Texas Non-Compete Law: Can Duration of Non-Compete Agreements be "Equitably Extended"?

In a recent Texas case involving a restrictive covenant, the plaintiff contended that the duration of the non-compete covenant should be judicially extended beyond the agreement’s normal expiration date. In that case, the seller of a dance studio entered into an agreement in which she promised not to compete with the buyer. As is true in most states, non-compete covenants contained in buy-sell agreements are more enforceable than those contained in employment agreements. The covenant in this case was for five years, and the geographical scope consisted of a 50-mile radius around Waco.

The buyer subsequently sued the seller, contending that the latter was in breach of the non-compete agreement. The trial court granted the plaintiff’s motion for summary judgment and an appeal was taken.
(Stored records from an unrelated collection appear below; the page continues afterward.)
(* ===== verification/Payments.v ===== *)
(** The payments to masternodes (masternode-payments.h, masternode-payments.cpp, with the
    parts of masternode.cpp and masternodeman.cpp that look at payments).

    The best masternodes of a block vote for the one that a later block has to pay; a vote
    is a [CMasternodePaymentWinner].  The functions are on the state of this file and on
    the list of masternodes.  [script_text] is [CScript::ToString]. *)

From Stdlib Require Import Strings.String Floats.SpecFloat.
From stdpp Require Import gmap sorting.
From S2P Require Import Prelude Uint256 Arith256 Params Subsidy Chain Serialize Digest Hashes Script Pubkey Transaction Standard Signer Sporks Masternodes.

Local Open Scope Z_scope.
#[local] Abbreviation length := Datatypes.length.

Definition MNPAYMENTS_SIGNATURES_REQUIRED : Z := 6.
Definition MNPAYMENTS_SIGNATURES_TOTAL : Z := 10.

(** * The payees of a block *)

Record CMasternodePayee := { payee_scriptPubKey : CScript; nVotes : Z }.

Record CMasternodeBlockPayees := { bp_nBlockHeight : Z; vecPayments : list CMasternodePayee }.

Fixpoint AddPayee (payeeIn : CScript) (nIncrement : Z) (l : list CMasternodePayee) : list CMasternodePayee :=
  match l with
  | [] => [{| payee_scriptPubKey := payeeIn; nVotes := nIncrement |}]
  | p :: l =>
      if bool_decide (payee_scriptPubKey p = payeeIn) then {| payee_scriptPubKey := payee_scriptPubKey p; nVotes := s32 (nVotes p + nIncrement) |} :: l
      else p :: AddPayee payeeIn nIncrement l
  end.

(** The first payee with the most votes. *)
Fixpoint best_payee (l : list CMasternodePayee) (payee : option CScript) (votes : Z) : option CScript :=
  match l with
  | [] => payee
  | p :: l => if votes <? nVotes p then best_payee l (Some (payee_scriptPubKey p)) (nVotes p) else best_payee l payee votes
  end.

(** [None] for the result false. *)
Definition GetPayee (b : CMasternodeBlockPayees) : option CScript := best_payee (vecPayments b) None (-1).

Definition HasPayeeWithVotes (b : CMasternodeBlockPayees) (payee : CScript) (nVotesReq : Z) : bool :=
  existsb (fun p => (nVotesReq <=? nVotes p) && bool_decide (payee_scriptPubKey p = payee)) (vecPayments b).

(** Whether an output pays enough to the payee (at most enough in the first blocks). *)
Definition pays (nBlockHeight required : Z) (payee : CScript) (out : CTxOut) : bool :=
  bool_decide (payee = scriptPubKey out) &&
    ((nBlockHeight <=? 225000) && (nValue out <=? required) || (225000 <? nBlockHeight) && (required <=? nValue out)).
On appeal, the seller contended that the trial court erred in holding that the ending date of the covenant not to compete was five years from the date of judgment (as opposed to five years from when the non-compete agreement was signed). The buyer responded that the trial court was right to “equitably extend” the duration of the covenant because of the seller’s “continuous and persistent” violations of the covenant.

The evidence for the alleged “continuous and persistent” violation was as follows:

The Sale and Purchase Agreement was signed on February 27, 2004. Lezley did not begin working for Unity Dance and the Bratchers until July 11, 2005. On August 31, 2005, the trial court temporarily enjoined Lezley from either directly or indirectly soliciting or encouraging any current and/or potential students of Holley's dance studio, Jenni Holley Dance Designs, to become either her student or the student of any other dance company or teacher within 50 miles of Holley's dance studio. She was not specifically enjoined from teaching dance. Unity Dance and Bill and Donna Bratcher were enjoined from either directly or indirectly using Lezley's name in their advertising. They were also enjoined from soliciting or encouraging by direct contact any persons known by them to be current customers of Holley's dance studio as long as Lezley was working at Unity Dance. There is no indication in the record that Lezley, Unity Dance, or the Bratchers violated this temporary injunction.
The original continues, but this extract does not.